Asus ZenBook 14 lying flat on a table

If you remember the last ZenBook 14 (which we reviewed previously), then the new iteration would feel right at home. The laptop is available only in stealth black, and I’m a fan. It’s super elegant, and I’m a bit biased towards stealthy machines. The ZenBook 14 would fit perfectly for a corporate meeting or a quick stop at the nearby cafe to catch up on some work. Sadly, if you like experimenting with colors, there’s no other option. For some fun, the Vivobook lineup should come in handy.

The new Asus logo adds to the premium appeal, and everyone whom I gave the laptop to loved the design.
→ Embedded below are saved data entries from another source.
(* ===== verification/Projection.v ===== *)
(** * Projection of the native state tree ([apps/bridge/src/adapter/codex/projection.rs])

    From a [serde_json::Value] to the domain model: status tables, item parsing, turn, question,
    approval and setting extraction, and the application of Immer patches.  The JSON library is
    the parameter of [Json.v]; [chrono]'s [Utc.timestamp_millis_opt(ms).single()] is the
    parameter [timestamp_millis]. *)

From S2P Require Import Prelude RustStr Domain Json.

(** [chrono::Utc.timestamp_millis_opt(ms).single()]. *)
Class Chrono := { timestamp_millis : Z -> option DateTime }.

Definition KNOWN_STATE_KEYS : list string :=
  ["id"; "title"; "cwd"; "hostId"; "resumeState"; "threadRuntimeStatus"; "threadSource";
   "source"; "ephemeral"; "hasUnreadTurn"; "latestModel"; "latestReasoningEffort";
   "latestCollaborationMode"; "latestTokenUsageInfo"; "gitInfo"; "currentPermissions"; "turns";
   "turnHistory"; "turnsPagination"; "createdAt"; "updatedAt"; "recencyAt";
   "agentNickname"; "forkedFromId"; "generatedTitle"; "historyMode"; "latestThreadSettings";
   "mode"; "modelProvider"; "previousTurnModel"; "projectlessOutputDirectory"; "requests";
   "rolloutPath"; "sessionId"; "shellEnvironmentPolicy"; "sideConversation"; "threadStartKind";
   "workspaceBrowserRoot"; "workspaceKind";
   "pendingQuestions"; "pendingApprovals"; "queuedFollowUps";
   "paginatedHistory"; "parentThreadId"; "threadGoal"; "threadGoalResumeConfirmation";
   "unreadMessageCount"].

(** ** Status tables *)

Definition map_phase (native_status : option string) : ActiveTurnPhase.t :=
  match native_status with
  | None => ActiveTurnPhase.Idle
  | Some s =>
      if bool_decide (s = "idle") then ActiveTurnPhase.Idle
      else if bool_decide (s = "active") || bool_decide (s = "inProgress") then ActiveTurnPhase.Running
      else if bool_decide (s = "finishing") then ActiveTurnPhase.Finishing
      else ActiveTurnPhase.Idle
  end.

Definition map_turn_outcome (native_status : option string) : option LastTurnOutcome.t :=
  match native_status with
  | None => None
  | Some s =>
      if bool_decide (s = "completed") then Some LastTurnOutcome.Completed
      else if bool_decide (s = "failed") then Some LastTurnOutcome.Failed
      else if bool_decide (s = "interrupted") then Some LastTurnOutcome.Interrupted
      else None
  end.

Definition map_command_status (native_status : option string) : CommandStatusState.t :=
  match native_status with
  | None => CommandStatusState.Unknown
  | Some s =>
      if bool_decide (s = "inProgress") || bool_decide (s = "running") then CommandStatusState.Running
      else if bool_decide (s = "completed") then CommandStatusState.Completed
      else if bool_decide (s = "failed") then CommandStatusState.Failed
      else if bool_decide (s = "interrupted") || bool_decide (s = "userStopped") || bool_decide (s = "stopped")
      then CommandStatusState.Interrupted
      else CommandStatusState.Unknown
  end.

Definition command_state_to_background (state : CommandStatusState.t) : BackgroundCommandState.t :=
  match state with
  | CommandStatusState.Running => BackgroundCommandState.Running
  | CommandStatusState.Completed => BackgroundCommandState.Completed
  | CommandStatusState.Failed => BackgroundCommandState.Failed
  | CommandStatusState.Interrupted => BackgroundCommandState.Stopped
  | CommandStatusState.Unknown => BackgroundCommandState.Unknown
  end.

Definition command_status_is_terminal (state : CommandStatusState.t) : bool :=
  match state with
  | CommandStatusState.Running | CommandStatusState.Unknown => false
  | _ => true
  end.

Definition tool_status (native : option string) : PlanStepStatus.t :=
  match native with
  | None => PlanStepStatus.Pending
  | Some s =>
      if bool_decide (s = "inProgress") || bool_decide (s = "running") then PlanStepStatus.InProgress
      else if bool_decide (s = "completed") then PlanStepStatus.Completed
      else PlanStepStatus.Pending
  end.

Definition ms_to_datetime `{Chrono} (ms : Z) : option DateTime :=
  if ms <=? 0 then None else timestamp_millis ms.

(** The display name of a project: the last path segment. *)
Definition project_display_from_cwd (cwd : string) : option string :=
  let trimmed := trim_end_matches slash cwd in
  if bool_decide (trimmed = "") then None else Some (rsplit_next slash trimmed).

(** One sub-question of a [requests[]] entry, and the entry. *)
Module RequestQuestion.
Record t := mk {
  question_id : string;
  header : string;
  question : string;
  allow_free_text : bool;
  option_labels : list string;
}.
End RequestQuestion.

Module RequestsQuestion.
Record t := mk {
  request_id : string;
  turn : option TurnId.t;
  questions : list RequestQuestion.t;
}.
End RequestsQuestion.

Module SessionFacts.
Record t := mk {
  native_id : option string;
  title : option string;
  project_display : option string;
  git_branch : option string;
  runtime_status : option string;
  latest_model : option string;
  latest_reasoning_effort : option string;
  collaboration_mode : option string;
  approval_policy : option string;
  service_tier : option string;
}.

Definition default : t := mk None None None None None None None None None None.
End SessionFacts.

Section Projection.
Context {V : Type} `{SerdeJson V} `{Chrono}.

(** Top-level keys that are not known, each counted once per state. *)
Definition count_unknown_keys (state : V) : gmap string Z :=
  match as_object state with
  | None => ∅
  | Some m =>
      foldl (fun counts key =>
        if bool_decide (key ∈ KNOWN_STATE_KEYS) then counts
        else <[key := default 0 (counts !! key) + 1]> counts) ∅ (bt_keys m)
  end.

(** ** Items *)

Definition text_from (value : option V) : OutputText.t :=
  match value with
  | None => OutputText.default
  | Some v =>
      match view v with
      | JString s => OutputText.mk s
      | JObject m => default OutputText.default (OutputText.mk <$> (m !! "text" ≫= as_str))
      | JArray parts =>
          OutputText.mk
            (foldl (fun joined part =>
               match get_str "text" part with Some text => joined +:+ text | None => joined end)
               "" parts)
      | _ => OutputText.default
      end
  end.

Definition native_item_id (json : V) (native_type : string) : ItemId.t :=
  match get_str "id" json with
  | Some id => if bool_decide (id = "") then ItemId.synthetic (native_type +:+ ":unnamed")
               else ItemId.native id
  | None => ItemId.synthetic (native_type +:+ ":unnamed")
  end.

Definition file_change_kind (o : option string) : FileChangeKind.t :=
  match o with
  | None => FileChangeKind.Unknown
  | Some s =>
      if bool_decide (s ∈ ["added"; "add"; "created"]) then FileChangeKind.Added
      else if bool_decide (s ∈ ["modified"; "edited"; "updated"]) then FileChangeKind.Modified
      else if bool_decide (s ∈ ["deleted"; "removed"]) then FileChangeKind.Deleted
      else if bool_decide (s ∈ ["renamed"; "moved"]) then FileChangeKind.Renamed
      else FileChangeKind.Unknown
  end.

Definition parse_file_changes (value : option V) : list FileChange.t :=
  match value ≫= as_array with
  | None => []
  | Some l =>
      filter_map (fun entry =>
        path ← get_or "path" "file" entry ≫= as_str;
        let kind :=
          (match get "kind" entry with
           | Some x => Some x
           | None => match get "changeType" entry with Some x => Some x | None => get "type" entry end
           end) ≫= as_str in
        Some (FileChange.mk path (file_change_kind kind))) l
  end.

Definition plan_step_status (o : option string) : PlanStepStatus.t :=
  match o with
  | None => PlanStepStatus.Pending
  | Some s =>
      if bool_decide (s ∈ ["inProgress"; "in-progress"; "running"]) then PlanStepStatus.InProgress
      else if bool_decide (s ∈ ["completed"; "done"]) then PlanStepStatus.Completed
      else PlanStepStatus.Pending
  end.

Definition parse_plan (value : option V) : Plan.t :=
  match value ≫= as_array with
  | None => Plan.default
  | Some l =>
      Plan.mk (map (fun step =>
        let title := default "" (get_or "title" "step" step ≫= as_str) in
        PlanStep.mk
          (default ("plan-step:" +:+ title) (get_or "id" "stepId" step ≫= as_str))
          (OutputText.mk title)
          (plan_step_status (get_str "status" step))) l)
  end.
There’s just one small problem, though: fingerprints. Asus has yet to fix this problem, as the black finish picks up sweat and grease from your palms and leaves them printed on the surface unless you use a cleaning cloth. It’s not a major problem, but something worth mentioning.

ZenBook 14 closed on a desk

Minor complaints aside, what the Asus ZenBook 14 does best is portability. The 14-inch form factor is best for people who are constantly on the go but still need enough screen space to multitask. To put this to the test, I took the laptop on a recent work trip to Delhi, where the 1.2 kg weight didn’t put much stress on my shoulders. I took it out to work at the airport, and everything went fine without hiccups. The metal construction meant I wasn’t worried about putting too much pressure on the backpack. I also tested the build myself and observed no flex in either the keyboard deck or the display panel. The hinge holds the display firmly enough, though it’s a little stiffer than I’d like. It lifts the laptop ever so slightly, which can be annoying, especially coming from a MacBook.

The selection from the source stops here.